* WHAT THE TASK ASKS:
Look through the records, and wherever the string "VBool" turns up, copy out that line.

---- MATERIALS PROVIDED

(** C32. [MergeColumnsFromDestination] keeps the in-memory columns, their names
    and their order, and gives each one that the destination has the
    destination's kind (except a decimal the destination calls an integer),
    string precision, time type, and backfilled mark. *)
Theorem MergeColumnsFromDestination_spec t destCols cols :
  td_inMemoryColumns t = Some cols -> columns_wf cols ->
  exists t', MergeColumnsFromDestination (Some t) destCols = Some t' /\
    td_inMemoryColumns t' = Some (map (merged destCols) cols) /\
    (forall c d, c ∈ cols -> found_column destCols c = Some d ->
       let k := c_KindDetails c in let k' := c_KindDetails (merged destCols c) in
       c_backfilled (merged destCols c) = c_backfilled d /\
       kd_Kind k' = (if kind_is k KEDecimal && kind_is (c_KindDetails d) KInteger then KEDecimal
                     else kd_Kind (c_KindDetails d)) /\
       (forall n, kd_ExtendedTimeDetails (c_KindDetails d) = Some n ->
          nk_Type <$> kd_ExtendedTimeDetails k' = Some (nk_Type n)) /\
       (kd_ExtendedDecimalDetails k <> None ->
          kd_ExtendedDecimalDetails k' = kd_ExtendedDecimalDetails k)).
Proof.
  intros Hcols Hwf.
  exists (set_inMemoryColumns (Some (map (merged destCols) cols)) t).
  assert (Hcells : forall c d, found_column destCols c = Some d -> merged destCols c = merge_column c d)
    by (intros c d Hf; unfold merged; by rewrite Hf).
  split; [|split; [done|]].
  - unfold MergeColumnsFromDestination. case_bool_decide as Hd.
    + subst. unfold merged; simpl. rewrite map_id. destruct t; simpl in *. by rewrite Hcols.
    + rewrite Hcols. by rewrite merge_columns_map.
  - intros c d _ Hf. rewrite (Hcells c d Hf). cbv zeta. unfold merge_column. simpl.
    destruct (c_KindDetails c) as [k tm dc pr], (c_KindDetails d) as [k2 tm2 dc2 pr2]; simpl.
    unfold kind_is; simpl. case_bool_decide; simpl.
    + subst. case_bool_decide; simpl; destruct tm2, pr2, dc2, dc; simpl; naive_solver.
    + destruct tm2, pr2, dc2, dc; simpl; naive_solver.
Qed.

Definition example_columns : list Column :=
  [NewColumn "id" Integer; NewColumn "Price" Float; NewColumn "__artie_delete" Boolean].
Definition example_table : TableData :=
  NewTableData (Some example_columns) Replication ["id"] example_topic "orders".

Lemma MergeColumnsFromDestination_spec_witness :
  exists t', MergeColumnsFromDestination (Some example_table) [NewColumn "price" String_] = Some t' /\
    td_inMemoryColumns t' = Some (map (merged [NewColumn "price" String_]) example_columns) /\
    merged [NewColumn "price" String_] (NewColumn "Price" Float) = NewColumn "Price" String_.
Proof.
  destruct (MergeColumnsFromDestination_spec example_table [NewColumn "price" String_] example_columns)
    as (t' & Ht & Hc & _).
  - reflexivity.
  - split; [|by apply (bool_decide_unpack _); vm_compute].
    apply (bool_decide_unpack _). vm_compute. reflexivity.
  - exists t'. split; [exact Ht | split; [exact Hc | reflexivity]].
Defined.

--------
---- MATERIALS PROVIDED

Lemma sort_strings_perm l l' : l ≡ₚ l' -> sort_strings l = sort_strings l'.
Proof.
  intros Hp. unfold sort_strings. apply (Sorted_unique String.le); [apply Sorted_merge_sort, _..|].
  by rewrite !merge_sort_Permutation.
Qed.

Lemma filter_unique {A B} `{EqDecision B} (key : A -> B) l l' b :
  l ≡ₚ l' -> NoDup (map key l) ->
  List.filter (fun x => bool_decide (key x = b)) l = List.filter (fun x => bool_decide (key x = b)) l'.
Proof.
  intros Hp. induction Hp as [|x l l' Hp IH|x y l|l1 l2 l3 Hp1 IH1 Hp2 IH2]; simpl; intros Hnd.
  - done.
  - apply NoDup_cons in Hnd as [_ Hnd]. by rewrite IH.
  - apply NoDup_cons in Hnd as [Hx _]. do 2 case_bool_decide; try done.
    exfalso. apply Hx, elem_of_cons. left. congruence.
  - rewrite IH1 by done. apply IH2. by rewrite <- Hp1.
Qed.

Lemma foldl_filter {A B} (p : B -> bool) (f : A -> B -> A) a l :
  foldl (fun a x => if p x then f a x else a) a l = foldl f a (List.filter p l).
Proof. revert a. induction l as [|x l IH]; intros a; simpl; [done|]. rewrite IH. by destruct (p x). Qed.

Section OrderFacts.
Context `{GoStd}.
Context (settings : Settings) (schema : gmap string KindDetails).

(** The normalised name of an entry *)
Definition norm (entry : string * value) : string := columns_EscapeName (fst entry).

--------
---- MATERIALS PROVIDED

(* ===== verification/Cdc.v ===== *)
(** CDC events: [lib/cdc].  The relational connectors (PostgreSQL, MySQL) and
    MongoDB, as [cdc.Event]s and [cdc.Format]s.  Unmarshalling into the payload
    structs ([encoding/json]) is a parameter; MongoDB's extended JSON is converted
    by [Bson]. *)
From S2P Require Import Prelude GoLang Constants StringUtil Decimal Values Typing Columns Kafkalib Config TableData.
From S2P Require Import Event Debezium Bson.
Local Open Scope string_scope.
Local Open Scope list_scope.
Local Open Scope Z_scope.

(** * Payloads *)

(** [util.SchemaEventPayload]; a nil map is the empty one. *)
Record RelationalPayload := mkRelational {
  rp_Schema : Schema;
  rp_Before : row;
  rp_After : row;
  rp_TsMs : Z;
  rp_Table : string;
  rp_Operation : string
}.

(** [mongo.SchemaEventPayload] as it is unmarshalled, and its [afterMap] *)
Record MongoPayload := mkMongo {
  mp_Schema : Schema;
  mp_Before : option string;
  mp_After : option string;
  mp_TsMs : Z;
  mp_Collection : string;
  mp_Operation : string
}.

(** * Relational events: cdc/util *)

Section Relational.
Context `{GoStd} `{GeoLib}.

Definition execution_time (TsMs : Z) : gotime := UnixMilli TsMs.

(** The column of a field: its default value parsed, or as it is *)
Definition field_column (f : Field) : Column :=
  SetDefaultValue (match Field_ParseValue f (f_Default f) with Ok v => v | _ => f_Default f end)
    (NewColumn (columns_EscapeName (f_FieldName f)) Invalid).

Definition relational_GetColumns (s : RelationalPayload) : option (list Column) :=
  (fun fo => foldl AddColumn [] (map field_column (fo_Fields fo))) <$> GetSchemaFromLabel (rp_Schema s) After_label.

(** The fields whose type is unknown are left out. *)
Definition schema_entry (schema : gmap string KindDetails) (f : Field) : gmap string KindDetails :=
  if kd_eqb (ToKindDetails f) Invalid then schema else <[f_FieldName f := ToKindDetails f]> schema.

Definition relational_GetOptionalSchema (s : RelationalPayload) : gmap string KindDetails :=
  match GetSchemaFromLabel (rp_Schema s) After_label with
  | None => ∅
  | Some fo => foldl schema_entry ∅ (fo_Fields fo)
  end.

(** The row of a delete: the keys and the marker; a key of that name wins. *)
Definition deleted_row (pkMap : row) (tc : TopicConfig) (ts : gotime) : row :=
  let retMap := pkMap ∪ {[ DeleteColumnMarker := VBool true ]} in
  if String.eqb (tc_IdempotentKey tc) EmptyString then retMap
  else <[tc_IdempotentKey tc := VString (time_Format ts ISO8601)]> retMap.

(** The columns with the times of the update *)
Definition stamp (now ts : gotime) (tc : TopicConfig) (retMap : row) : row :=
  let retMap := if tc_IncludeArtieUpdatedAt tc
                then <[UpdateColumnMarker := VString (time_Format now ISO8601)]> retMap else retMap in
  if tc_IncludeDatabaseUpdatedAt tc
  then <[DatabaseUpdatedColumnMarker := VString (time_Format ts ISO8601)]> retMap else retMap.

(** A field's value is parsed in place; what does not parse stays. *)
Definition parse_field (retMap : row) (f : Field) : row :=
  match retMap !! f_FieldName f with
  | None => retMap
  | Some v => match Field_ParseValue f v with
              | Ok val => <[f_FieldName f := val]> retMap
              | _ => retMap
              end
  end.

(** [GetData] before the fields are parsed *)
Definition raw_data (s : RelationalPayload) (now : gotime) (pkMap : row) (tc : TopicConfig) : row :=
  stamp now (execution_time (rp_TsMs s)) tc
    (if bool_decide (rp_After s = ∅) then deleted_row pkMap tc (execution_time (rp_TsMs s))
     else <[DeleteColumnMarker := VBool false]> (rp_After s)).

--------

* EXERCISE OUTPUT:
  let retMap := pkMap ∪ {[ DeleteColumnMarker := VBool true ]} in
     else <[DeleteColumnMarker := VBool false]> (rp_After s)).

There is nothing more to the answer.